Il momento storico che stiamo vivendo è sicuramente estremamente complesso e di difficile interpretazione. Per gli ebrei in Israele e nella diaspora paiono sgretolarsi in maniera progressiva certezze e sicurezze cui eravamo abituati da decenni. Una realtà distopica si sta progressivamente palesando sotto i nostri occhi, dove nuovi e vecchi nemici hanno ritrovato forza e vigore in un intrecciarsi di antisionismo ed antisemitismo che minaccia in modo violento tanto lo Stato di Israele quanto gli ebrei nella diaspora.
Le tensioni non si limitano purtroppo al solo Medioriente e difficilmente riusciamo a trovare, in tempi recenti, una situazione internazionale così fragile, minacciosa e difficile da decodificare.
Il trauma subito dagli israeliani e dagli ebrei di tutto il mondo il 7 ottobre è indiscutibile ed un giornale ebraico come Ha Keillah, che data la sua periodicità non riporta fatti di cronaca, non può prescindere dal narrare le reazioni che la violenza scatenata da Hamas ha determinato in Israele e nel mondo ebraico italiano.

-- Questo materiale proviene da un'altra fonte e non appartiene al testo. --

Lemma accumulate_within expenses : ledger_within expenses (accumulate expenses).
Proof.
  apply accumulate_invariant_in.
  - split.
    + intros k Hk. by apply elem_of_nil in Hk.
    + intros a c [? [=]].
  - intros e p b He Hp [Hrows Hcols].
    assert (mentioned expenses (_id (paidBy e))) as Hpayer
      by (exists e; split; [done | apply involves_payer]).
    assert (mentioned expenses (_id p)) as Hpart
      by (exists e; split; [done | by apply involves_participant]).
    destruct (decide (_id (paidBy e) = _id p)) as [Heq|Hne].
    { by rewrite participant_step_self. }
    split.
    + intros k Hk%keys_get. rewrite get_participant_step in Hk by done.
      destruct (decide (_id (paidBy e) = k)) as [<-|]; [done|].
      destruct (decide (_id p = k)) as [<-|]; [done|].
      apply Hrows. destruct Hk as [row Hrow]. by eapply get_Some_keys.
    + intros a c. rewrite get2_participant_step by done.
      destruct (decide (a = _id (paidBy e) ∧ c = _id p)) as [[-> ->]|]; [done|].
      destruct (decide (a = _id p ∧ c = _id (paidBy e))) as [[-> ->]|]; [done|].
      apply Hcols.
Qed.

End lookup.

(** ** The formatting phase never throws *)

Section formatting.
Import Obj ObjFacts.
Implicit Types (b : Ledger) (x : Entry.t) (out : list Entry.t).

Lemma owes_body_Ok expenses b userId out otherUserId :
  ledger_within expenses b → irreflexive_ledger b →
  otherUserId ∈ keys (or_empty (get b userId)) →
  Forall (debt_entry b userId) out →
  ∃ out', owes_body expenses b userId out otherUserId = Ok out' ∧
          Forall (debt_entry b userId) out'.
Proof.
  intros [_ Hcols] Hirr Hk Hout. unfold owes_body.
  destruct (get b userId) as [row|] eqn:Hrow; simpl in Hk.
  2: { by apply elem_of_nil in Hk. }
  destruct (get row otherUserId) as [amount|] eqn:Hamount; [|by exists out].
  destruct (decide (0 < amount)) as [Hpos|]; [|by exists out].
  assert (get2 b userId otherUserId = Some amount) as Hget2.
  { unfold get2. by rewrite Hrow. }
  destruct (find_user_Ok expenses otherUserId) as (u & -> & Hu).
  { apply (Hcols userId). by rewrite Hget2. }
  simpl. eexists. split; [done|].
  apply Forall_app. split; [done|]. apply Forall_singleton.
  unfold debt_entry. simpl. rewrite Hu. split_and!; [|done..].
  intros ->. by rewrite Hirr in Hget2.
Qed.
(** The width of a legend as the specification words it:
    [min(len(name), 12) / 12 * 1.9 * r] pixels. *)
Definition fitted_width (name : string) (r : R) : R :=
  (INR (Nat.min (len name) 12) / 12 * 1.9 * r)%R.

(** [p / q] for a positive [q], rounded to the nearest integer and, half
    way between two integers, to the even one. *)
Definition round_div (p q : Z) : Z :=
  let f := (p / q)%Z in
  let r2 := (2 * (p mod q))%Z in
  if (r2 <? q)%Z then f
  else if (q <? r2)%Z then (f + 1)%Z
  else if Z.even f then f else (f + 1)%Z.

(** The width drawn for a name of [k] characters, [k] at most 12, round a
    marker of radius [r], in hundredths of a pixel. *)
#[warnings="-inexact-float"]
Definition width_hundredths (k r : Z) : Z :=
  let '(p, q) :=
    Double.fraction
      (1.9 * Double.of_int r * (Double.of_int k / Double.of_int 12))%float in
  round_div (100 * p) q.

(** For every length of name and every radius that a diagram can have, the
    width drawn is within half a hundredth of the fitted width:
    [|z / 100 - k / 12 * 1.9 * r| <= 1 / 200], cleared of fractions. *)
Definition widths_near_fit : bool :=
  forallb (fun k =>
    forallb (fun r =>
      let z := width_hundredths (Z.of_nat k) (Z.of_nat r) in
      (Z.abs (6 * z - 95 * Z.of_nat k * Z.of_nat r) <=? 3)%Z)
      (seq 0 501))
    (seq 0 13).

(** A string of characters below 128 only, where [strip] and [casefold] are
    the whole of [str.strip] and [str.casefold]. *)
Definition below_128 (s : string) : bool :=
  forallb (fun c => nat_of_ascii c <? 128) (list_ascii_of_string s).

(** What is printed when more points than moves are found. *)
Definition too_many_circles : output :=
  print_str "Slight error: I have data for too many circles in the diagram.".

(** The sentences of the rules, one for each move and each move it beats. *)
Definition rule_lines (objs : list Move) : list string :=
  flat_map (fun obj =>
    map (fun kv => (join " " [move obj; snd kv; fst kv] ++ "."
                    ++ String "010" "")%string)
        (beats obj)) objs.

(** A catalog as [Move.__init__] fills it for an odd number of moves, three
    at least: the index-keyed list of each move holds the positions at the
    odd offsets, and the keys of its dictionary are the names found there. *)
Definition catalog_ok (objs : list Move) : Prop :=
  let N := length objs in
  N mod 2 = 1 /\ 3 <= N /\
  forall i m, nth_error objs i = Some m ->
    beats_num m = map (fun o => (o + i) mod N) (range 1 N 2) /\
    forall k, In k (keys (beats m)) <->
      exists o m', In o (range 1 N 2) /\
                   nth_error objs ((i + o) mod N) = Some m' /\ move m' = k.

(** The loop has stopped, and not by [exit()]. *)
Definition crashed (end_ : option raised) : Prop :=
  match end_ with
  | None => False
  | Some (builtin SystemExit) => False
  | Some _ => True
  end.

(** The words that [get_human_move] takes for commands. *)
Definition command_words : list string :=
  ["exit"; "quit"; "score"; "points"; "rounds"; "length";
   "help"; "moves"; "rules"; "?"; "dia"; "diagram"].

(** What is typed names a move: without regard to the case of letters, the
    stripped input occurs in the name of the move. *)
Definition names_move (typed : string) (m : Move) : bool :=
  str_in (casefold (strip typed)) (casefold (move m)).

(** * Properties *)

Ltac Zify.zify_post_hook ::= Z.to_euclidean_division_equations.
(** * nest-services: the voice relay gateway and its cache tier

    A shallow embedding of the NestJS relay (VoiceGateway, PythonSocket,
    PollyService and the five Redis-backed cache classes) together with the
    properties the specification states about them.

    Conventions.
    - JavaScript values that cross a JSON boundary are modelled by [json];
      a value that may be [undefined] is an [option json].
    - Asynchronous methods are modelled in the monad [M]: a world transformer
      that either returns or throws.  In [Relay] each handler runs to
      completion before the next event is taken; [Interleaved] splits at its
      awaits the one handler that writes the routing state after an await.
    - Redis, the clock, [process.env] and the libraries the relay calls
      (the Polly engine, [xxhashjs], base64) are part of the [World]. *)

From Stdlib Require Import ZArith List String Ascii Bool Lia.
From Stdlib Require Import DecimalString DecimalZ Decimal.
From Stdlib Require HexadecimalString DecimalNat.
From stdpp Require Import gmap strings list fin_maps.

Import ListNotations.
Local Open Scope string_scope.
Local Open Scope list_scope.
Local Open Scope Z_scope.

Da allora la redazione ha cercato di dare voce a tutti coloro che erano alla ricerca di un luogo per manifestare il proprio pensiero, secondo la tradizione del giornale di affrontare tematiche scomode, senza censure.
Crediamo allo stesso tempo che la storia di Ha Keillah ci imponga anche di avviare una riflessione, che non sia solo emotiva e che non si fermi al 7 ottobre, ma che affronti in modo analitico la reazione che tanto in Israele quanto in Italia è seguita all’attacco scellerato e sanguinario perpetrato da Hamas, cercando di capire cosa sta succedendo, senza utilizzare schemi e concetti datati e superati dai fatti.
Indiscutibilmente il 7 ottobre identifica oggi e, presumibilmente per molto tempo a venire, un prima e un dopo. Ma il prima non era tutto rose e fiori e il dopo non deve essere solo tempesta.
Prima del 7 ottobre Israele aveva eletto il governo più di destra ed oltranzista della propria storia, composto anche da partiti dichiaratamente kahanisti e suprematisti ebraici ed era dilaniato da una lotta esistenziale sulla sua natura di stato democratico. Queste pulsioni erano e sono presenti con forza crescente nella società israeliana, a tutti i livelli e anche all’interno dei comandi militari. È lecito pertanto chiedersi quante delle scelte fatte dai comandi tattici e strategici, come dai soldati sul campo di battaglia, siano influenzati da simpatizzanti di queste formazioni politiche.
Secondo la redazione è giusto valutare le azioni di guerra che Israele ha intrapreso a Gaza e la repressione in Cisgiordania, prescindendo dal sentimento di affetto che noi proviamo per questo Stato, e cercare di valutare la realtà per quella che è, basandoci sull’evidenza dei fatti, delle testimonianze che abbiamo a disposizione e su quanto viene riportato dalle maggiori e più rigorose testate giornalistiche nazionali ed internazionali.
Negare le conseguenze che la progressiva pressione coloniale in Cisgiordania ha avuto sui sentimenti dei palestinesi, secondo noi, è miope oltre che sciocco. Continuare a dipingere Za’hal come l’esercito più morale del mondo è oggi più un auspicio che il frutto di un’attenta analisi di quanto accade. Negare che Israele abbia condotto la sua azione militare a Gaza senza alcuno spirito di rivalsa e vendetta significa non avere voluto vedere la mole di filmati che gli stessi soldati israeliani hanno postato su tutti i social media. Domandarsi se il governo israeliano abbia realmente la priorità di far ritornare a casa gli ostaggi è lecito.
Non tutti gli interventi che troverete nelle pagine del giornale sono, secondo noi, basati su un’analisi “oggettiva” e distaccata dei fatti. La redazione ha comunque deciso di pubblicarli perché rappresentano un panorama dei sentimenti e del pensiero nel mondo ebraico progressista, in questa dolorosa fase storica.
Nessuno nella redazione ha verità assolute da proporre e ci rendiamo conto che in questo momento siamo più capaci di porre domande che dare risposte. Cercheremo di proseguire questa analisi anche nei prossimi numeri del giornale, cercando di essere sempre più analitici ed obiettivi. Nonostante tutto continuiamo a sperare che la guerra in Israele possa finire e che si trovi una via per una pace giusta e duratura, che garantisca la sicurezza dello Stato di Israele e consenta la realizzazione delle legittime aspirazioni nazionali palestinesi e che tutti gli ostaggi ancora nelle mani di Hamas vengano liberati.